Opinião

Duas ideias insensatas ou talvez não

João Melo*

Jornalista e Escritor

Sei que corro o risco de parecer mais um desses “especialistas” sobre pandemias que, no último ano, têm proliferado em todos os países e meios, debitando “bocas” sobre o novo coronavírus, os meios para enfrentá-la, as relações entre ciência e política, a maneira como os governos devem ou não lidar com este problema que continua a manter a humanidade virtualmente paralisada e outros tópicos correlatos.

27/01/2021  Última atualização 08H09
Arrisco-me, contudo, a expor duas ideias, que me atrevi a formular na sequência da minha observação da problemática em questão. Faço-o com base exclusivamente no senso comum, o qual, parafraseando de memória um autor que li algures, pode ser definido como "o elo que nos liga à terra”.

A primeira ideia tem a ver com um tópico fulcral, que foi discutido logo desde o surgimento da pandemia da Covid-19 e continua a sê-lo até hoje: é preciso decretar o estado de emergência para fazer face a crises sanitárias como aquela que vivemos presentemente?
Muitos governos, se não todos, recorreram a esse procedimento, alguns em vários momentos. Mas a decisão continua longe de ser unânime.

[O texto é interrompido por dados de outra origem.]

Lemma signal_roundtrip_witness :
  wp (sendsig ex_handler SIGTERM 0) (λ _ s1, u_frame (u s1) !! FRAME_PC = Some ex_handler ∧
    wp sigreturn (λ _ s3, u_frame (u s3) = u_frame (u (ex_running 0x7f01f000))) s1) (ex_running 0x7f01f000).
Proof.
  eapply wp_mono.
  - refine (signal_roundtrip (ex_running 0x7f01f000) ex_pending ex_handler SIGTERM 0 0x7f01f000 eq_refl eq_refl eq_refl _ _ _).
    + reflexivity.
    + reflexivity.
    + intros _. by vm_compute.
  - intros [] s1 (Hf & (y & Hy & _) & HS). split; [rewrite Hf; reflexivity|].
    eapply wp_mono; [refine (HS s1 y Hy _ _ eq_refl eq_refl); rewrite Hf; reflexivity|].
    intros [] s3 (st & Hst & -> & _). rewrite Hf in Hst. injection Hst as <-. reflexivity.
Defined.
Lemma sendsig_overwrites_witness : sendsig ex_handler SIGTERM 0 (ex_running 0x80003000) = Wild.
Proof.
  refine (sendsig_overwrites (ex_running 0x80003000) ex_pending ex_handler SIGTERM 0 0x80003000 eq_refl eq_refl eq_refl eq_refl _ _);
    by vm_compute.
Defined.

São milhões os cidadãos, em todos os países, que se opõem ou colocam restrições ao uso do Estado de Emergência para enfrentar a Actual pandemia.

A maioria das reservas dos cidadãos são razoáveis. Mas também há, em vários países, numerosos casos em que as mesmas se transformam em manifestações de negacionismo ignorante, populista e criminoso. Tais manifestações vão até ao ponto da afronta directa às medidas para proteger a saúde pública, da recusa em usar máscara nos locais onde isso é obrigatório à organização de festas ilegais, com centenas e milhares de pessoas. Tem de ser dito: os que se assim procedem são potenciais assassinos. Como o afirmou o filósofo camaronês Achille Mbembe, a pandemia deu ao nosso corpo o poder de matar. Basta sairmos à rua para podermos fazê-lo, mesmo inadvertidamente, ao infectar terceiras pessoas.

O bizarro e condenável é que isso é feito em nome da liberdade. A liberdade dos que assim agem e apenas a sua, única e exclusivamente. Acontece que, quando se vive em comunidade, essa é uma falsa liberdade. Não pode ser confundida com as liberdades que realmente são fundamentais para o funcionamento da democracia. O problema, quanto a mim, é que as constituições democráticas prevêem uma única figura de Estado de Emergência, que, como se sabe, prevê a suspensão das liberdades dos cidadãos, juntando dentro do mesmo conceito aquelas que são politicamente essenciais e sagradas e outras que talvez não o sejam (por exemplo, liberdade de circulação ou liberdade de exercício de actividades económicas). A pergunta que faço é a seguinte: que tal pensar num "estado de emergência sanitária”? Sendo previsível que a humanidade terá de enfrentar outras pandemias no futuro, não parece estulto avisar que os políticos e os juristas talvez precisem de pensar em algo do género.

A segunda ideia tem a ver com o actual processo de vacinação, que já está em curso em alguns países. Depois de um ano de confinamento, o adequado será mesmo vacinar primeiro aqueles que têm mais possibilidades de permanecer em casa ou em lares, protegidos, em detrimento da população activa? Será que não precisamos de repensar isso? Contra mim mesmo falo, que tenho 65 anos e estou reformado (embora activo, a partir de casa). Dois exemplos parecem ir no sentido do que acabei de dizer. A Argentina e Israel estão a priorizar a vacinação de professores e alunos, para que as aulas possam ser retomadas em segurança.
Quero crer, portanto, que estas duas ideias talvez não sejam tão insensatas como podem parecer.